Once you understand your spending, you can create a budget and track your spending on an ongoing basis. This will help you reach your financial goals and alert you to potential issues along the way. Here are 5 easy tips to help you track your spending.
- Start with past statements – Before you start, spend some time to understand your current habits. Start by printing out your bank statements for the past 2 or 3 months. Then segment your transactions into categories to get a picture of how much you are spending across the different areas:
- Look at the general types of items that you spend money on and make categories for each. Common categories include groceries, restaurants, health, housing, utilities, personal care, and entertainment.
- After that, organize your special circumstances and segment any additional categories you might need, like pet care, baby, and subscriptions.
- Track by store – It is easy to categorize spending if you shop at single use stores. Obviously, your spending at a local pizza joint should go to Restaurants. But what about your Amazon or Target purchases? Are those grocery, entertainment, household maintenance or personal care? If you’re having trouble figuring out what category these should go in, consider tracking and budgeting by store for these purchases.
- Make a ledger – Once you have your main categories, make a ledger to track ongoing spending. This could be a paper ledger, a computer spreadsheet, or a smartphone app. Think about which method suits you most. Remember, it doesn’t matter where you record these expenses, just that you are consistent. Pick a method that will be easiest for you to maintain.

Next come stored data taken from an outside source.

(** * restart_asg.py: rolling restart of an autoscaling group

    A shallow embedding of [restart_asg.py].  The script is a client of
    three provider services (autoscaling, ecs, ec2) reached through boto3,
    of the wall clock ([time.time], [time.sleep]) and of the console
    ([print]).  The embedding keeps the script's control flow and makes
    those effects explicit:

    - a [World] carries the clock, in seconds, and the log of everything
      the script did so far (provider calls with their responses, sleeps,
      prints); [time.sleep] moves the clock by its argument and a provider
      call by the time the provider takes;
    - a [Provider] answers a request as a function of the whole log so far,
      so stateless and stateful providers are both covered, and says how
      long the call took;
    - a computation is a function [World -> result A * World]; a Python
      exception is the outcome [Raise e] and keeps the world reached;
    - [while] loops take fuel; [OutOfFuel] is the outcome of a loop that is
      still running when the fuel is spent. *)

From Stdlib Require Import String ZArith List Bool Lia Arith.
Import ListNotations.
Local Open Scope string_scope.
Local Open Scope list_scope.
Local Open Scope Z_scope.

(** ** Provider data, as the boto3 responses carry it *)

(** One element of [group['Instances']]. *)
Record asg_instance := mk_asg_instance {
  InstanceId : string;
  LifecycleState : string
}.

(** One element of [response['AutoScalingGroups']]. *)
Record asg_group := mk_asg_group {
  DesiredCapacity : Z;
  Instances : list asg_instance
}.

(** One element of [all_instances['containerInstances']]. *)
Record container_instance := mk_container_instance {
  ec2InstanceId : string;
  containerInstanceArn : string;
  runningTasksCount : Z
}.

(** One element of [reservation['Instances']]; [State_Name] is
    [instance['State']['Name']]. *)
Record ec2_instance := mk_ec2_instance {
  State_Name : string
}.

(** One element of [response['Reservations']]. *)
Record reservation := mk_reservation {
  Reservation_Instances : list ec2_instance
}.

(** The response dictionaries, by the keys the script reads. *)
Inductive payload :=
| PGroups (AutoScalingGroups : list asg_group)
| PList (containerInstanceArns : list string) (nextToken : option string)
| PContainers (containerInstances : list container_instance)
| PUpdate (failures : list string)
| PReservations (Reservations : list reservation)
| PNone.

(** The requests the script sends.  The first argument is the region the
    client was built for; the others are the keyword arguments. *)
Inductive request :=
| DescribeAutoScalingGroups (region : string) (AutoScalingGroupNames : list string)
| ListContainerInstances (region cluster : string) (nextToken : option string)
| DescribeContainerInstances (region cluster : string) (containerInstances : list string)
| UpdateContainerInstancesState (region cluster : string)
    (containerInstances : list string) (status : string)
| TerminateInstances (region : string) (InstanceIds : list string)
| WaitInstanceTerminated (region : string) (InstanceIds : list string)
| DescribeInstances (region : string) (InstanceIds : list string)
| WaitInstanceStatusOk (region : string) (InstanceIds : list string)
    (MaxAttempts Delay : Z).
(** The message of the first satisfied criterion in the order of the
    checks: the reading of the specification. *)
Definition first_satisfied (st : run_state S) : option halt_message :=
  if max_iterations_reached self st
  then Some (message_of_max_iterations st)
  else if max_unchanged_reached self st
  then Some (message_of_max_unchanged st)
  else if threshold_crossed self st then message_of_threshold st
  else if optimiser_stopped st then Some (message_of_optimiser st)
  else None.

(** The message of the last satisfied criterion in the order of the
    checks. *)
Definition last_satisfied (st : run_state S) : option halt_message :=
  if optimiser_stopped st then Some (message_of_optimiser st)
  else if threshold_crossed self st then message_of_threshold st
  else if max_unchanged_reached self st
  then Some (message_of_max_unchanged st)
  else if max_iterations_reached self st
  then Some (message_of_max_iterations st)
  else None.

(** The checks change nothing but [running] and [halt_message]. *)
Definition same_progress (a b : run_state S) : Prop :=
  the_optimiser a = the_optimiser b /\ iteration a = iteration b
  /\ evaluations a = evaluations b
  /\ unchanged_iterations a = unchanged_iterations b
  /\ fbest a = fbest b /\ fbest_user a = fbest_user b
  /\ next_message a = next_message b /\ rows a = rows b.

(** The state after [k] passes through the body. *)
Fixpoint after (k : nat) (st : run_state S) : run_state S :=
  match k with
  | O => st
  | Datatypes.S k => after k (loop_body self st)
  end.

(** The reading "the first satisfied criterion determines the message". *)
Definition keeps_first_message : Prop :=
  forall st : run_state S,
    some_criterion (iterate self st) = true ->
    halt (loop_body self st) = first_satisfied (iterate self st).

(** Only the maximum number of iterations is enabled, and it is [n]. *)
Definition only_max_iterations (n : Z) : Prop :=
  _max_iterations self = Some n
  /\ _max_unchanged_iterations self = None
  /\ _threshold self = None.

(** The reading "the loop executes exactly [max(n, 1)] iterations". *)
Definition makes_max_passes (n : Z) : Prop :=
  forall (fuel : nat) (st : run_state S),
    run_loop self fuel = Returns st -> iteration st = Z.max n 1.

Definition no_criterion_error : exn :=
  ValueError "At least one stopping criterion must be set.".

End DriverVocabulary.

(** ** Rounding and arrays *)

(** [ceil(n / m)] on integers, as the specification writes it. *)
Definition ceil_div (n m : Z) : Z := - ((- n) / m).

Section TransformVocabulary.

Import TriangleWaveTransform.

Local Open Scope Q_scope.




End TransformVocabulary.

(** * Optimisers and objectives to run the driver on *)

Module Examples.

Import Optimiser.

(** ** An optimiser that tries the points of a list, one per iteration *)

Record candidates : Type := {
  todo : list point;
  best_x : point;
  best_f : float;
  trouble : stop_result
}.

Definition candidates_ask (s : candidates) : list point * candidates :=
  ([hd (best_x s) (todo s)], s).

Definition candidates_tell (fs : list float) (s : candidates) : candidates :=
  let x := hd (best_x s) (todo s) in
  let f := hd infinity fs in
  if (f <? best_f s)%float then
    {| todo := tl (todo s); best_x := x; best_f := f;
       trouble := trouble s |}
  else
    {| todo := tl (todo s); best_x := best_x s; best_f := best_f s;
       trouble := trouble s |}.

#[export] Instance candidates_optimiser : AskTell candidates := {
  ask := candidates_ask;
  tell := candidates_tell;
  fbest := best_f;
  xbest := best_x;
  stop := trouble;
  name := fun _ => "Candidate list"%string
}.

(** The optimiser class applied to [x0]: the method of a run. *)
Definition candidates_method (points : list point) (t : stop_result)
  (x0 : point) : result candidates :=
  Ok {| todo := points; best_x := x0; best_f := infinity; trouble := t |}.
(** * SimulacroRestaurante: a shallow embedding of the restaurant SPA

    The development follows the JavaScript sources file by file:
    - [authService.js]   : [Auth.login], [Auth.register], [Auth.getCurrentUser];
    - [jsonService.js]   : the methods of [JsonService];
    - [Card.js]          : the product card template;
    - [menu.js]          : the cart, its click handler and the checkout;
    - [router.js], [main.js] : the hash router and [render].

    Conventions of the embedding.
    - A JavaScript value that was read from JSON is a [json] tree; the
      value [undefined] is [None] in [option json].  Objects keep their
      fields in insertion order, as JavaScript does.
    - A number of a JSON text is kept with its exact value ([Q]); the
      program computes with the double it denotes, a [float] of the
      kernel, so a sum of prices is the sum of IEEE 754.  Cart quantities
      are integer counters ([Z]).
    - [localStorage] holds text.  A cell written by
      [setItem(k, JSON.stringify(v))] is [JsonText v], and [JSON.parse] of
      it gives [v] back; any other text is [RawText s], on which
      [JSON.parse] throws.
    - An [async] function is a computation of the monad [M]: it threads the
      browser state [World] and either returns or throws.  The answer of the
      network to each request is given by an oracle [Network]. *)

From Stdlib Require Import String Ascii List ZArith QArith Qround Bool Lia.
From Stdlib Require Import Floats.
From stdpp Require Import base gmap strings list pretty.

Open Scope string_scope.

(** ** JSON values and the JavaScript operations the sources apply to them *)

#[warnings="-register-all"]
Inductive json : Type :=
| JNull
| JBool (b : bool)
| JNum (n : Q)
| JStr (s : string)
| JArr (items : list json)
| JObj (fields : list (string * json)).
(** X24: When the list of required names does sit where the helper looks, under
    [properties], [validate_tool_input] says whether the bag holds every
    one of them. *)
Theorem validate_tool_input_checks_nested_required :
  forall (tool_name : string) (arguments schema props : dict)
         (fields : list string),
    lookup schema "properties" = Some (JObj props) ->
    lookup props "required" = Some (strs fields) ->
    validate_tool_input tool_name arguments schema
    = Ok (forallb (has_key arguments) fields).
Proof.
  intros tool_name arguments schema props fields Hprops Hreq.
  unfold validate_tool_input, get. rewrite Hprops. simpl.
  unfold get. rewrite Hreq. simpl. apply check_required_names.
Qed.

Lemma validate_tool_input_checks_nested_required_witness :
  validate_tool_input "write_file" [("path", JStr "a.txt")]
    [("type", JStr "object");
     ("properties", JObj [("required", strs ["path"; "content"])])]
  = Ok false.
Proof.
  apply (validate_tool_input_checks_nested_required "write_file"
           [("path", JStr "a.txt")]
           [("type", JStr "object");
            ("properties", JObj [("required", strs ["path"; "content"])])]
           [("required", strs ["path"; "content"])]
           ["path"; "content"]); reflexivity.
Defined.

End ValidationFacts.

Module ApiFacts.
Import Py APITools.

Lemma has_key_false_fresh (d : dict) k :
  has_key d k = false -> ~ In k (map fst d).
Proof.
  unfold has_key. induction d as [|[k' v] d IH]; simpl; [tauto|].
  destruct (String.eqb k' k) eqn:E; [discriminate|].
  intros H [Heq | Hin].
  - apply String.eqb_neq in E. contradiction.
  - exact (IH H Hin).
Qed.

Lemma setitem_fresh (d : dict) k v :
  ~ In k (map fst d) -> setitem d k v = d ++ [(k, v)].
Proof.
  induction d as [|[k' v'] d IH]; simpl; intros Hfresh; [reflexivity|].
  destruct (String.eqb k' k) eqn:E.
  - apply String.eqb_eq in E. tauto.
  - rewrite IH by tauto. reflexivity.
Qed.

(** X25: For a method given as an ASCII str and headers given as a dict,
    [call_api] upper-cases the method, keeps the caller's headers in their
    order, adds
    [Content-Type: application/json] at the end only when there is a body
    to send and the caller set none, and sends a body that is a str as
    [content], any other as [json], and a body that is [None], empty or
    zero not at all. *)
Theorem call_api_builds_request :
  forall (self : t) (url body : json) (method : string) (d : dict),
    ascii_only method = true ->
    prepare self url (JStr method) (JObj d) body
    = Ok {| rq_method := upper method;
            rq_url := url;
            rq_headers := JObj (sent_headers d body);
            rq_content := sent_content body;
            rq_json := sent_json body;
            rq_timeout := timeout self |}.
Proof.
  intros self url body method d _.
  unfold prepare, sent_headers, sent_content, sent_json.
  assert (Hheaders : (if truthy (JObj d) then JObj d else JObj []) = JObj d)
    by (destruct d; reflexivity).
  rewrite Hheaders. cbn [py_in rbind].
  destruct (has_key d content_type) eqn:Hct; cbn [negb andb orb].
  - reflexivity.
  - destruct (truthy body) eqn:Hbody; cbn [negb rbind set_content_type].
    + rewrite setitem_fresh by (apply has_key_false_fresh, Hct).
      reflexivity.
    + reflexivity.
Qed.

Lemma call_api_builds_request_witness :
  prepare default (JStr "http://example.test/items") (JStr "post")
    (JObj [("Accept", JStr "text/plain")]) (JObj [("n", JInt 1)])
  = Ok {| rq_method := "POST";
          rq_url := JStr "http://example.test/items";
          rq_headers := JObj [("Accept", JStr "text/plain");
                              ("Content-Type", JStr "application/json")];
          rq_content := None;
          rq_json := Some (JObj [("n", JInt 1)]);
          rq_timeout := 30 |}.
Proof.
  exact (call_api_builds_request default (JStr "http://example.test/items")
           (JObj [("n", JInt 1)]) "post" [("Accept", JStr "text/plain")]
           eq_refl).
Defined.

(** *** Through the dispatcher *)

Section Dispatched.

Import Server.

Context {W : Type}.
Variable B : Backends W.
Variable py_str : json -> string.
Variable json_dumps : json -> string.
Variable net : network.

Local Abbreviation call_tool :=
  (call_tool (Backend.with_network py_str net B) py_str json_dumps).

Lemma body_call_api_bare self url log w :
  call_tool_body (Backend.with_network py_str net B) py_str json_dumps
    self "call_api" [("url", url)] (log, w)
  = bind (Backend.on_network
            (call_api py_str net default url (JStr "GET") (JObj []) JNull))
         (fun result => ret [text_entry (json_dumps result)]) (log, w).
Proof. reflexivity. Qed.

Lemma prepare_bare url :
  prepare default url (JStr "GET") (JObj []) JNull
  = Ok (plain_get default url).
Proof. reflexivity. Qed.

(** X26: Called with a URL and nothing else, [call_api] sends a [GET] without
    headers or body, with the 30 second timeout.  Whatever status the
    answer carries, 4xx and 5xx included, the envelope is the plain text
    entry holding the dumped result; only a timeout or a failed request
    gives an error entry. *)
Theorem call_api_reports_any_status_as_success :
  forall (self : Server.t) (url : json) (log : wire) (w : W),
    (forall r,
        net log (plain_get default url) = Responds r ->
        call_tool self "call_api" [("url", url)] (log, w)
        = (Ok [text_entry (json_dumps (result_of r))],
           (log ++ [plain_get default url], w))) /\
    (net log (plain_get default url) = TimesOut ->
     call_tool self "call_api" [("url", url)] (log, w)
     = (Ok [error_entry ("Error: Request to " ++ py_str url ++ " timed out")],
        (log ++ [plain_get default url], w))) /\
    (forall msg,
        net log (plain_get default url) = RequestFails msg ->
        call_tool self "call_api" [("url", url)] (log, w)
        = (Ok [error_entry ("Error: Request failed: " ++ msg)],
           (log ++ [plain_get default url], w))).
Proof.
  intros self url log w.
  repeat split; intros;
    unfold Server.call_tool, try_except;
    rewrite body_call_api_bare;
    unfold bind, Backend.on_network, call_api;
    rewrite prepare_bare; cbn [fst snd];
    match goal with H : net _ _ = _ |- _ => rewrite H end;
    reflexivity.
Qed.

End Dispatched.

Lemma call_api_reports_any_status_as_success_witness :
  Server.call_tool
    (Backend.with_network Backend.show Scenario.failing_upstream
       Scenario.quiet)
    Backend.show Backend.show Scenario.api_only "call_api"
    [("url", JStr "http://example.test/")] ([], [])
  = (Ok [Server.text_entry
           (Backend.show
              (JObj [("status_code", JInt 500);
                     ("headers", JObj [("content-type", JStr "text/plain")]);
                     ("data", JStr "Internal Server Error")]))],
     ([plain_get default (JStr "http://example.test/")], [])).
Proof.
  apply (proj1 (call_api_reports_any_status_as_success Scenario.quiet
                  Backend.show Backend.show Scenario.failing_upstream
                  Scenario.api_only (JStr "http://example.test/") [] [])
               {| status_code := 500;
                  headers := [("content-type", JStr "text/plain")];
                  text := "Internal Server Error";
                  body := None |}).
  reflexivity.
Defined.

End ApiFacts.

Module ResourceFacts.
Import Py Server.

Lemma replace_absent old new s :
  contains old s = false -> replace_from 0 old new s = s.
Proof.
  induction s as [|c s IH]; intros H; [reflexivity|].
  cbn [contains] in H. apply orb_false_elim in H. destruct H as [Hpre Hrest].
  cbn [replace_from]. rewrite Hpre, (IH Hrest). reflexivity.
Qed.

Lemma replace_skip old new a : forall s,
  replace_from (String.length a) old new (a ++ s) = replace_from 0 old new s.
Proof.
  induction a as [|c a IH]; intros s; [reflexivity|].
  simpl. apply IH.
Qed.

Lemma strip_scheme p :
  contains "file://" p = false ->
  replace "file://" "" ("file://" ++ p) = p.
Proof.
  intros H. unfold replace.
  change ("file://" ++ p)%string with (String "f" ("ile://" ++ p)).
  cbn [replace_from].
  change (String "f" ("ile://" ++ p)) with ("file://" ++ p)%string.
  rewrite ContainmentFacts.is_prefix_app.
  change (String.length "file://" - 1)%nat with (String.length "ile://").
  rewrite replace_skip, (replace_absent _ _ _ H). reflexivity.
Qed.

Lemma read_resource_reads_through_file_tools_core {W : Type}
      (B : Backends W) :
  (forall (p : string) (w : W),
      contains "file://" p = false ->
      read_resource B ("file://" ++ p) w = be_read_file B (JStr p) w) /\
  (forall (uri : string) (w : W),
      startswith uri "file://" = false ->
      read_resource B uri w
      = (Raise (ValueError ("Unsupported resource URI: " ++ uri)), w)).
Proof.
  split.
  - intros p w Hp. unfold read_resource, startswith.
    rewrite ContainmentFacts.is_prefix_app, (strip_scheme p Hp).
    reflexivity.
  - intros uri w Hscheme. unfold read_resource. rewrite Hscheme.
    reflexivity.
Qed.

Section Reading.

Context {W : Type}.
Variable B : Backends W.

(** X27: [read_resource] reads a [file://] URI through the file backend at the
    path that follows the scheme, whatever the configuration says about
    resources; any other URI raises "Unsupported resource URI" and leaves
    the backend alone. *)
Theorem read_resource_reads_through_file_tools :
  (forall (p : string) (w : W),
      contains "file://" p = false ->
      read_resource B ("file://" ++ p) w = be_read_file B (JStr p) w) /\
  (forall (uri : string) (w : W),
      startswith uri "file://" = false ->
      read_resource B uri w
      = (Raise (ValueError ("Unsupported resource URI: " ++ uri)), w)).
Proof. exact (read_resource_reads_through_file_tools_core B). Qed.

Variable py_str : json -> string.


End Reading.

Lemma read_resource_reads_through_file_tools_witness :
  read_resource (Backend.with_files Scenario.app_root Scenario.quiet)
    "file://readme.txt" (Scenario.disk, [])
  = (Ok "hello", (Scenario.disk, [])).
Proof.
  apply (proj1 (read_resource_reads_through_file_tools
                  (Backend.with_files Scenario.app_root Scenario.quiet))
               "readme.txt" (Scenario.disk, [])).
  reflexivity.
Defined.


(** Every occurrence of the scheme is removed, not only the leading one. *)
Example read_resource_strips_every_scheme :
  replace "file://" "" "file://notes/file://today.txt" = "notes/today.txt".
Proof. reflexivity. Qed.

End ResourceFacts.
(** X26: a successful run over the Mongo wiring, seen from the driver.
    The session that [Begin] started is the one every call of the run
    carries; the calls follow one another on the driver: the tenant is
    found under the tenant id of the request, the product under the
    ObjectID of its product id, the product is updated and the history
    document inserted. The update sets [current_stock] to the [NewStock]
    of the response and increments [total_added] by that same new stock,
    not by the quantity added; the history document carries the
    quantities of the response and the actor and note of the request. The
    response counts a negative stored stock or limit as zero, and the new
    stock, Go's sum of previous stock and quantity, is within the limit;
    the tenant found is active. *)
Theorem mongo_run_writes_what_it_reports (req : AddStockRequest) (w : World Db)
  (resp : AddStockResponse) (st : St Db) :
  (forall pb ev, pub = Some pb -> keeps_entities (Publish pb ev)) ->
  Execute wallclock mongo_uc req (start w) = (Return resp, st) ->
  exists (s : Session) (objID : ObjectID) (tenant : tenant_document)
         (product : product_document ObjectID)
         (d0 d1 d2 d3 d4 d5 : Driver) (updated created : Time),
    client_StartSession (driver_of w) = (Return s, d0) /\
    session_StartTransaction s d0 = (Return tt, d1) /\
    tenants_FindOne (Some s) (TenantID req) d1 = (Return tenant, d2) /\
    primitive_ObjectIDFromHex (ProductID req) = (objID, None) /\
    products_FindOne (Some s) objID d2 = (Return product, d3) /\
    products_UpdateOne (Some s) (fst (primitive_ObjectIDFromHex (resp_ProductID resp)))
      {| set_current_stock := NewStock resp;
         set_last_updated := updated;
         inc_total_added := NewStock resp |} d3 = (Return tt, d4) /\
    stock_history_InsertOne (Some s)
      {| bson_product_id := fst (primitive_ObjectIDFromHex (resp_ProductID resp));
         history_bson_tenant_id := TenantID req;
         bson_quantity := Added resp;
         bson_previous_stock := PreviousStock resp;
         bson_new_stock := NewStock resp;
         bson_added_by := AddedBy req;
         bson_notes := Notes req;
         bson_created_at := created;
         bson_operation := "stock_add" |} d4 = (Return tt, d5) /\
    bson_is_active tenant = true /\
    resp_ProductID resp = ObjectID_Hex (bson_id product) /\
    resp_ProductName resp = bson_name product /\
    PreviousStock resp = Z.max 0 (bson_current_stock product) /\
    MaxAllowed resp = Z.max 0 (bson_max_stock tenant) /\
    Added resp = Quantity req /\
    NewStock resp = int_add (PreviousStock resp) (Added resp) /\
    NewStock resp <= MaxAllowed resp.
Proof.
  intros Hpub Hrun.
  destruct (successful_run_steps Db wallclock mongo_uc req w resp st
              (mongo_wiring_keeps_entities Hpub) Hrun)
    as (w1 & w2 & w3 & w4 & w5 & t_ptr & l & t & p & updated & created &
        _ & Hbegin & Hfind_t & Hfind_p & (t2 & Ht2 & Hactive) & Ht & Hp &
        Hsave & Hcreate & Hid & Hname & Hprev & Hnew & Hadded & Hmax & Hle).
  cbn [uow NewAddStockUseCase NewMongoUnitOfWork Begin Tenants Products StockHistory
       mongoProductRepository mongoTenantRepository mongoStockHistoryRepository
       Products_FindByID_op Products_Save_op Tenants_FindByID_op StockHistory_Create_op]
    in Hbegin, Hfind_t, Hfind_p, Hsave, Hcreate.
  apply on_uow_frame in Hbegin as (Hbegin & _ & _).
  apply mongo_Begin_returns in Hbegin as (s & d0 & Hstart & Htxn & Hs1).
  apply mongo_FindByID_tenant_returns in Hfind_t
    as (lt & tdoc & -> & Hlt & Hs2 & Hcall_t).
  apply mongo_FindByID_product_returns in Hfind_p
    as (lp & objID & pdoc & [= <-] & Hlp & Htenants3 & Hs3 & Hhex & Hcall_p).
  cbn [product_at tenant_at] in Hp, Ht, Ht2.
  rewrite Hlp in Hp. injection Hp as <-.
  rewrite Hlt in Ht2. injection Ht2 as <-.
  rewrite Htenants3, Hlt in Ht. injection Ht as <-.
  eapply mongo_Save_calls_UpdateOne in Hsave as (Hupdate & Hs4);
    [| cbn [product_at products]; apply lookup_insert_eq ].
  apply mongo_Create_calls_InsertOne in Hcreate as (Hinsert & _ & _).
  cbn [ext Product_ID CurrentStock LastUpdated Value value
       sae_ProductID sae_TenantID sae_Quantity sae_Previous sae_Current sae_AddedBy
       sae_Notes sae_Timestamp IsActive MaxStock] in *.
  rewrite Hs1 in Hs2. rewrite Hs2 in Hs3. rewrite Hs3 in Hs4.
  rewrite Hs1 in Hcall_t. rewrite Hs2 in Hcall_p. rewrite Hs3 in Hupdate.
  rewrite Hs4 in Hinsert.
  exists s, objID, tdoc, pdoc, d0, (driver_of w1), (driver_of w2), (driver_of w3),
    (driver_of w4), (driver_of w5), updated, created.
  rewrite Hmax in Hle. rewrite Hid, Hadded, Hprev, Hmax.
  repeat split; assumption.
Qed.

End MongoRepositoriesProperties.

(** ** The Mongo wiring on the bench *)

Lemma mongo_wiring_leaves_product_alone_witness :
  product_left_alone MongoBench.usecase /\ entities_left_alone MongoBench.usecase.
Proof.
  apply (mongo_wiring_leaves_product_alone MongoBench.MemoryDriver nat string unit
           MongoBench.ObjectIDFromHex MongoBench.Hex
           MongoBench.products_FindOne MongoBench.products_UpdateOne
           MongoBench.tenants_FindOne MongoBench.stock_history_InsertOne).
  discriminate.
Defined.
(** * smart-wait: cancellable delays and a retry wrapper

    A shallow embedding of [index.js].  The file has three parts:

    - [Js]: the JavaScript values the library creates and inspects
      (primitives, [Error] objects and the two error classes of the
      library, [TimeoutError] and [RetryError]);
    - [Retry]: the retry executor [waitWithRetry];
    - [Registry]: the process-wide map [activeTimeouts] together with the
      promises and timers its entries own, and the operations
      [waitWithId], [cancelWait], [updateWait], the firing of a timer and
      the ['exit'] handler.

    Numbers are modelled by [Z]: the model covers integer-valued numbers,
    on which doubling and incrementing are exact. *)

From stdpp Require Import gmap strings list fin_maps pretty.

Open Scope Z_scope.

(** ** JavaScript values *)

Module Js.

(** Fields of a [RetryError]; the cause is itself a value. *)
Record RetryErrorOf (V : Type) : Type := mkRetryError {
  re_message : string;
  re_name : string;
  cause : V;
  attempts : Z;
  finalDelay : Z
}.
Arguments mkRetryError {V}.
Arguments re_message {V}.
Arguments re_name {V}.
Arguments cause {V}.
Arguments attempts {V}.
Arguments finalDelay {V}.

(** Fields of a [TimeoutError]. *)
Record TimeoutErrorObj : Type := mkTimeoutError {
  te_message : string;
  te_name : string;
  code : string;
  te_id : string
}.

(** The values that flow through the library.  [VError name message] is
    an instance of [Error] (or of a subclass other than the library's
    own two); integers stand for numbers.  [VObject text] is an object
    that is not an error: [text] is what its conversion to a string
    gives, or [None] when it has none (an object without prototype). *)
#[warnings="-register-all"]
Inductive value : Type :=
| VUndefined
| VNull
| VBoolean (b : bool)
| VNumber (n : Z)
| VString (s : string)
| VSymbol (description : string)
| VObject (text : option string)
| VError (name message : string)
| VTimeoutError (e : TimeoutErrorObj)
| VRetryError (e : RetryErrorOf value).

Abbreviation RetryErrorObj := (RetryErrorOf value).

- Use your debit card – Your debit card can be a great way to help track expenses. When you use your card, it makes an electronic record of every transaction. You can then access these records with Online Banking or a Mobile App and record them in your ledger. This is especially useful if you are finding it hard to log your spending every day. You can pick a day of the week to transfer these expenses from the bank log to your personal ledger.
- Try envelopes – If you are having trouble logging transactions one by one, consider using envelopes to manage your spending. With this method you withdraw a set amount in cash at the beginning of the week. This cash is divided into separate envelopes for each discretionary spending category. This will give you a tangible view of how much you have available as the week progresses. At the end of the week, record what you have left in the envelope to see how much you spent in each category. This method can also help you see when you are running short so you can scale back your purchases throughout the week or make adjustments before it’s too late.